WHAT THE TASK REQUIRES: Output every entry exactly as written.

[Recorded data]
(** How many strings are read. *)
Fixpoint strings_in (p : Proto) : nat :=
  match p with
  | mkProto _ _ kgc _ _ _ _ _ _ _ _ _ _ source =>
      (match source with Some _ => 1 | None => 0 end + sum_list_with kgc_strings kgc)%nat
  end
with kgc_strings (k : KGc) : nat :=
  match k with KStr _ => 1 | KProto p | KProtoRef p => strings_in p | _ => 0 end.

Definition same_str (strs st : St) (a b : Z) : Prop := exists s, is_interned strs a s /\ is_interned st b s.

Definition EMPTY_TABLE : LuaTable := mkTable [] [] 0 0 0 255 None.

(** [q] is what reading [p] gives: the same code, numbers, upvalues, lines and
    names, the same strings; tables and C data empty, local names dropped. *)
Fixpoint reloaded (strs st : St) (p q : Proto) : Prop :=
  match p, q with
  | mkProto bc lines kgc kn _ uv flags numparams framesize firstline numline uvnames _ source,
    mkProto bc' lines' kgc' kn' kstrv' uv' flags' numparams' framesize' firstline' numline' uvnames' varnames' source' =>
      (bc' = bc /\ lines' = lines /\ kn' = kn /\ kstrv' = [] /\ uv' = uv /\ flags' = flags /\ numparams' = numparams /\
       framesize' = framesize /\ firstline' = firstline /\ numline' = numline /\ uvnames' = uvnames /\ varnames' = []) /\
      match source, source' with Some a, Some b => same_str strs st a b | None, None => True | _, _ => False end /\
      all2 (kgc_reloaded strs st) kgc kgc'
  end
with kgc_reloaded (strs st : St) (k k' : KGc) : Prop :=
  match k, k' with
  | KStr a, KStr b => same_str strs st a b
  | KProto p, KProto q | KProtoRef p, KProto q => reloaded strs st p q
  | KTable _, KTable t | KTableRef _, KTable t => t = EMPTY_TABLE
  | KCData _, KCData c => c = mkCData 0 [] None 0
  | _, _ => False
  end.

WORKED SOLUTION:
(** How many strings are read. *)
Fixpoint strings_in (p : Proto) : nat :=
  match p with
  | mkProto _ _ kgc _ _ _ _ _ _ _ _ _ _ source =>
      (match source with Some _ => 1 | None => 0 end + sum_list_with kgc_strings kgc)%nat
  end
with kgc_strings (k : KGc) : nat :=
  match k with KStr _ => 1 | KProto p | KProtoRef p => strings_in p | _ => 0 end.

Definition same_str (strs st : St) (a b : Z) : Prop := exists s, is_interned strs a s /\ is_interned st b s.

Definition EMPTY_TABLE : LuaTable := mkTable [] [] 0 0 0 255 None.

(** [q] is what reading [p] gives: the same code, numbers, upvalues, lines and
    names, the same strings; tables and C data empty, local names dropped. *)
Fixpoint reloaded (strs st : St) (p q : Proto) : Prop :=
  match p, q with
  | mkProto bc lines kgc kn _ uv flags numparams framesize firstline numline uvnames _ source,
    mkProto bc' lines' kgc' kn' kstrv' uv' flags' numparams' framesize' firstline' numline' uvnames' varnames' source' =>
      (bc' = bc /\ lines' = lines /\ kn' = kn /\ kstrv' = [] /\ uv' = uv /\ flags' = flags /\ numparams' = numparams /\
       framesize' = framesize /\ firstline' = firstline /\ numline' = numline /\ uvnames' = uvnames /\ varnames' = []) /\
      match source, source' with Some a, Some b => same_str strs st a b | None, None => True | _, _ => False end /\
      all2 (kgc_reloaded strs st) kgc kgc'
  end
with kgc_reloaded (strs st : St) (k k' : KGc) : Prop :=
  match k, k' with
  | KStr a, KStr b => same_str strs st a b
  | KProto p, KProto q | KProtoRef p, KProto q => reloaded strs st p q
  | KTable _, KTable t | KTableRef _, KTable t => t = EMPTY_TABLE
  | KCData _, KCData c => c = mkCData 0 [] None 0
  | _, _ => False
  end.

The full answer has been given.